In this year of consequential elections, first off the blocks was Taiwan. Shortly before the January 13 vote, Chinese president Xi Jinping and his Taiwanese counterpart Tsai Ing-wen reminded the world, in their New Year addresses, what was at stake. Xi expressed his determination to see “all Chinese on both sides of the Taiwan Strait… bound by a common sense of purpose”; Tsai insisted that Taiwan was an independent country whose future should be decided democratically, rather than by a widely-expected invasion by People’s Liberation Army forces. Allegations swirled of Chinese meddling in the election in favour of the Kuomintang (KMT), seen as friendlier than Tsai’s Democratic Progressive Party (DPP). It was all to no avail: the DPP candidate, Tsai’s successor Lai Ching-te, was elected, and cross-Strait relations will remain tense.
In his new history of Taiwan, Rebel Island, Jonathan Clements reminds us just how recent is Taiwan as a single democratic polity. If we were to imagine the island’s history as a calendar year, he says, beginning with the arrival of the first humans 20,000 to 30,000 years ago, then it wouldn’t be until late December of that year that most of what we consider “Taiwanese history” plays out. “Prolonged and enduring ties with the Chinese on the mainland,” Clements writes, “are initiated around Christmas.” Democratic Taiwan doesn’t arrive until New Year’s Eve.
Taiwan’s long prehistory is the all-but-unknown story of disparate groups, speaking different languages, making their lives on an island roughly the size of Switzerland. That island has been far enough away from mainland China and the Japanese archipelago to have escaped lasting absorption into either, yet near enough to be a convenient hideout for people dodging the jurisdictions of both. Hence Taiwan’s indigenous peoples have entered the historical record largely in Chinese, Japanese and (latterly) European writings, as barbarous irritants to be negotiated, bribed or violently compelled into vacating areas coveted by smugglers, pirates and colonialists.
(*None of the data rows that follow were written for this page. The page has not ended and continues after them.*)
Lemma table_invariant_step (x_0 : list Z) (done rest : list Z) (x : Z)
    (tr : list event) (df : DataFrame) :
  in_int64 x ->
  StronglySorted Z.lt (done ++ x :: rest) ->
  table_invariant x_0 done tr df ->
  exists tr' df',
    reach_step x_0 (decode x_0) (model x_0) (argmax (model x_0)) x df
    = (tr', inr df')
    /\ table_invariant x_0 (done ++ [x]) (tr ++ tr') df'.
Proof.
  intros Hx64 Hsorted (Hnd & Hin & (idxs & Hidx & Hsort) & Hrows & Hfw & Hmet).
  assert (Hkeep : forall r, In r df ->
            first_among x_0 (done ++ [x]) (answer_ids r)
            = first_among x_0 done (answer_ids r)).
  { intros r Hr.
    assert (Hs : In (first_among x_0 done (answer_ids r)) (map Some idxs)).
    { rewrite <- Hidx.
      now apply (in_map (fun r => first_among x_0 done (answer_ids r))). }
    apply in_map_iff in Hs. destruct Hs as (j & Hj & _).
    rewrite <- Hj. apply find_app_found. now symmetry. }
  destruct (in_dec Z.eq_dec (prediction x_0 x) (answer_ids_column df))
    as [Hseen | Hnew].
  - exists [Forward [[x] ++ x_0]], df. split; [now apply reach_step_seen|].
    repeat split.
    + exact Hnd.
    + intros Ha. apply Hin in Ha. destruct Ha as (i & Hi & Hp).
      exists i. split; [apply in_or_app; now left|exact Hp].
    + intros (i & Hi & Hp). apply in_app_or in Hi. destruct Hi as [Hi|[<-|[]]].
      * apply Hin. now exists i.
      * now rewrite <- Hp.
    + exists idxs. split; [|exact Hsort].
      rewrite <- Hidx. now apply map_ext_in.
    + eapply Forall_impl; [|exact Hrows]. intros r (i & Hi & Hr).
      exists i. split; [apply in_or_app; now left|exact Hr].
    + rewrite filter_app, !length_app. simpl. lia.
    + rewrite filter_app, length_app. simpl. lia.
  - exists (discovery_events x_0 x), (df ++ [discovered_row x_0 x]).
    split; [now apply reach_step_new|].
    assert (Hnone : first_among x_0 done (prediction x_0 x) = None).
    { unfold first_among.
      destruct (find _ done) as [j|] eqn:Hf; [|reflexivity].
      apply find_some in Hf. destruct Hf as (Hj & He). apply Z.eqb_eq in He.
      exfalso. apply Hnew, Hin. now exists j. }
    unfold table_invariant, answer_ids_column in *.
    rewrite map_app. cbn [map].
    change (answer_ids (discovered_row x_0 x)) with (prediction x_0 x).
    repeat split.
    + apply NoDup_app; [exact Hnd|repeat constructor; intros []|].
      intros a Ha [<-|[]]. now apply Hnew.
    + intros Ha. apply in_app_or in Ha. destruct Ha as [Ha|[<-|[]]].
      * apply Hin in Ha. destruct Ha as (i & Hi & Hp).
        exists i. split; [apply in_or_app; now left|exact Hp].
      * exists x. split; [apply in_or_app; right; now left|reflexivity].
    + intros (i & Hi & Hp). apply in_or_app.
      apply in_app_or in Hi. destruct Hi as [Hi|[<-|[]]].
      * left. apply Hin. now exists i.
      * right. now left.
    + exists (idxs ++ [x]). split.
      * rewrite !map_app. cbn [map]. f_equal.
        -- rewrite <- Hidx. now apply map_ext_in.
        -- change (answer_ids (discovered_row x_0 x)) with (prediction x_0 x).
           unfold first_among in *.
           rewrite find_app_missing by exact Hnone.
           simpl. now rewrite Z.eqb_refl.
      * apply sorted_snoc; [exact Hsort|]. intros j Hj.
        apply (sorted_prefix_lt done rest x Hsorted).
        assert (Hs : In (Some j)
                  (map (fun r => first_among x_0 done (answer_ids r)) df)).
        { rewrite Hidx. now apply in_map. }
        apply in_map_iff in Hs. destruct Hs as (r & Hr & _).
        apply find_some in Hr. apply Hr.
    + apply Forall_app. split.
      * eapply Forall_impl; [|exact Hrows]. intros r (i & Hi & Hr).
        exists i. split; [apply in_or_app; now left|exact Hr].
      * constructor; [|constructor]. exists x.
        split; [apply in_or_app; right; now left|reflexivity].
    + rewrite filter_app, !length_app. simpl. lia.
    + rewrite filter_app, !length_app. simpl. lia.
Qed.

(** The search on a question of at least one token, all of 64 bits: the
    forward pass on the question, then the loop over the candidates. *)
Lemma get_reachable_set_unfold (x_0 : list Z) :
  x_0 <> [] -> Forall in_int64 x_0 ->
  get_reachable_set (token_list x_0) (Some 1)
  = (Forward [x_0]
     :: fst (for_each (range vocab_size)
               (reach_step x_0 (decode x_0) (model x_0) (argmax (model x_0)))
               []),
     snd (for_each (range vocab_size)
            (reach_step x_0 (decode x_0) (model x_0) (argmax (model x_0)))
            [])).
Proof.
  intros Hne H64. unfold get_reachable_set, torch_tensor.
  rewrite as_token_ids_token_list, int64_tensor_ok by exact H64.
  change (py_assert (1 =? 1) NotImplemented) with (ret tt).
  rewrite !bind_ret_l.
  assert (E : negb (len x_0 =? 0) = true).
  { destruct x_0; [contradiction|reflexivity]. }
  unfold last_position. rewrite E.
  unfold py_assert, forward_row, emit, ret. rewrite !bind_ok.
  cbn [fst snd app]. reflexivity.
Qed.

(** The search on such a question succeeds when the vocabulary has at most
    2^63 tokens, and its table and events satisfy the invariant for the
    whole vocabulary; the events start with the forward pass on the
    question alone. *)
Lemma get_reachable_set_run (x_0 : list Z) :
  x_0 <> [] -> Forall in_int64 x_0 -> vocab_size <= 2 ^ 63 ->
  exists tr table,
    get_reachable_set (token_list x_0) (Some 1)
    = (Forward [x_0] :: tr, inr table)
    /\ table_invariant x_0 (range vocab_size) tr table.
Proof.
  intros Hne H64 Hvocab.
  destruct (for_each_invariant
              (reach_step x_0 (decode x_0) (model x_0) (argmax (model x_0)))
              (table_invariant x_0) (range vocab_size)) with (s := @nil row)
    as (tr & table & Hrun & Hinv).
  - intros done x rest tr s Hall Hi.
    apply (table_invariant_step x_0 done rest x tr s); [| |exact Hi].
    + apply (range_in_int64 vocab_size); [exact Hvocab|].
      rewrite Hall. apply in_or_app. right. now left.
    + rewrite <- Hall. apply range_sorted.
  - repeat split; simpl; try constructor; try contradiction.
    + intros (i & [] & _).
    + exists []. split; [reflexivity|constructor].
  - exists tr, table. split; [|exact Hinv].
    rewrite get_reachable_set_unfold by assumption. now rewrite Hrun.
Qed.

(** ** Counting rows *)

Lemma count_answer_absent (a : Z) (df : DataFrame) :
  ~ In a (answer_ids_column df) -> count_answer a df = 0%nat.
Proof.
  unfold count_answer, answer_ids_column.
  induction df as [|r df IH]; simpl; intros Hn; [reflexivity|].
  destruct (answer_ids r =? a) eqn:E.
  - apply Z.eqb_eq in E. exfalso. apply Hn. now left.
  - apply IH. intros H. apply Hn. now right.
Qed.

Lemma count_answer_once (a : Z) (df : DataFrame) :
  NoDup (answer_ids_column df) -> In a (answer_ids_column df) ->
  count_answer a df = 1%nat.
Proof.
  unfold answer_ids_column.
  induction df as [|r df IH]; simpl; intros Hnd Hin; [contradiction|].
  inversion Hnd as [|? ? Hnotin Hnd']; subst.
  unfold count_answer. simpl. destruct (answer_ids r =? a) eqn:E.
  - apply Z.eqb_eq in E. subst a. simpl. f_equal.
    now apply count_answer_absent.
  - apply Z.eqb_neq in E. destruct Hin as [Hin|Hin]; [contradiction|].
    now apply IH.
Qed.

Lemma achievable_range (x_0 : list Z) (a : Z) :
  achievable x_0 a <->
  exists i, In i (range vocab_size) /\ prediction x_0 i = a.
Proof.
  unfold achievable. split; intros (i & Hi & Hp); exists i; split; trivial;
    now apply range_In.
Qed.

Lemma singleton_of_length_one {A : Type} (l : list A) :
  List.length l = 1%nat -> exists x, l = [x].
Proof.
  destruct l as [|x [|y l]]; simpl; try discriminate. intros _. now exists x.
Qed.

(** ** The reachable set of one question *)

(** The search fails on a question of no token, after its forward pass on
    the question: the scores have no last position. *)
Lemma get_reachable_set_empty_question :
  get_reachable_set [] (Some 1) = ([Forward [[]]], inl IndexError).
Proof. reflexivity. Qed.

(** The search fails before any forward pass on a question one of whose
    ids does not fit 64 bits. *)
Lemma get_reachable_set_overflow (x_0 : list Z) :
  ~ Forall in_int64 x_0 ->
  get_reachable_set (token_list x_0) (Some 1) = ([], inl TensorError).
Proof.
  intros H. unfold get_reachable_set, torch_tensor.
  rewrite as_token_ids_token_list, int64_tensor_overflow by exact H.
  reflexivity.
Qed.

(** C1. With [max_prompt_tokens = 1] the search on a question, a sequence
    of at least one token id of 64 bits, over a vocabulary of at most 2^63
    tokens, returns a table with exactly one row for every token id that is
    the model's top-1 prediction under some one-token prompt [i] in
    [0, vocab_size)], and no row for any other token id. *)
Theorem reachable_set_exact (x_0 : list Z) :
  x_0 <> [] -> Forall in_int64 x_0 -> vocab_size <= 2 ^ 63 ->
  exists tr table,
    get_reachable_set (token_list x_0) (Some 1) = (tr, inr table)
    /\ forall a,
         (achievable x_0 a -> count_answer a table = 1%nat)
         /\ (~ achievable x_0 a -> count_answer a table = 0%nat).
Proof.
  intros Hne H64 Hvocab.
  destruct (get_reachable_set_run x_0 Hne H64 Hvocab)
    as (tr & table & Hrun & Hinv).
  destruct Hinv as (Hnd & Hin & _).
  exists (Forward [x_0] :: tr), table. split; [exact Hrun|].
  intros a. rewrite achievable_range, <- Hin. split.
  - now apply count_answer_once.
  - now apply count_answer_absent.
Qed.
Clements laments this partial understanding of the island’s indigenous groups, while sharing – with justified relish – accounts of cultural interactions gone awry. One Chinese traveller of the early 1600s, Chen Di, was disgusted to find that a group on Taiwan prized, as a delicacy, not just the intestines of deer, but the contents of those intestines: recently swallowed grass. “When Chinese see it, they retch,” Chen noted, before adding that when those people “see Chinese eating chicken and pheasant, they retch… who can say what is right or wrong when it comes to taste?”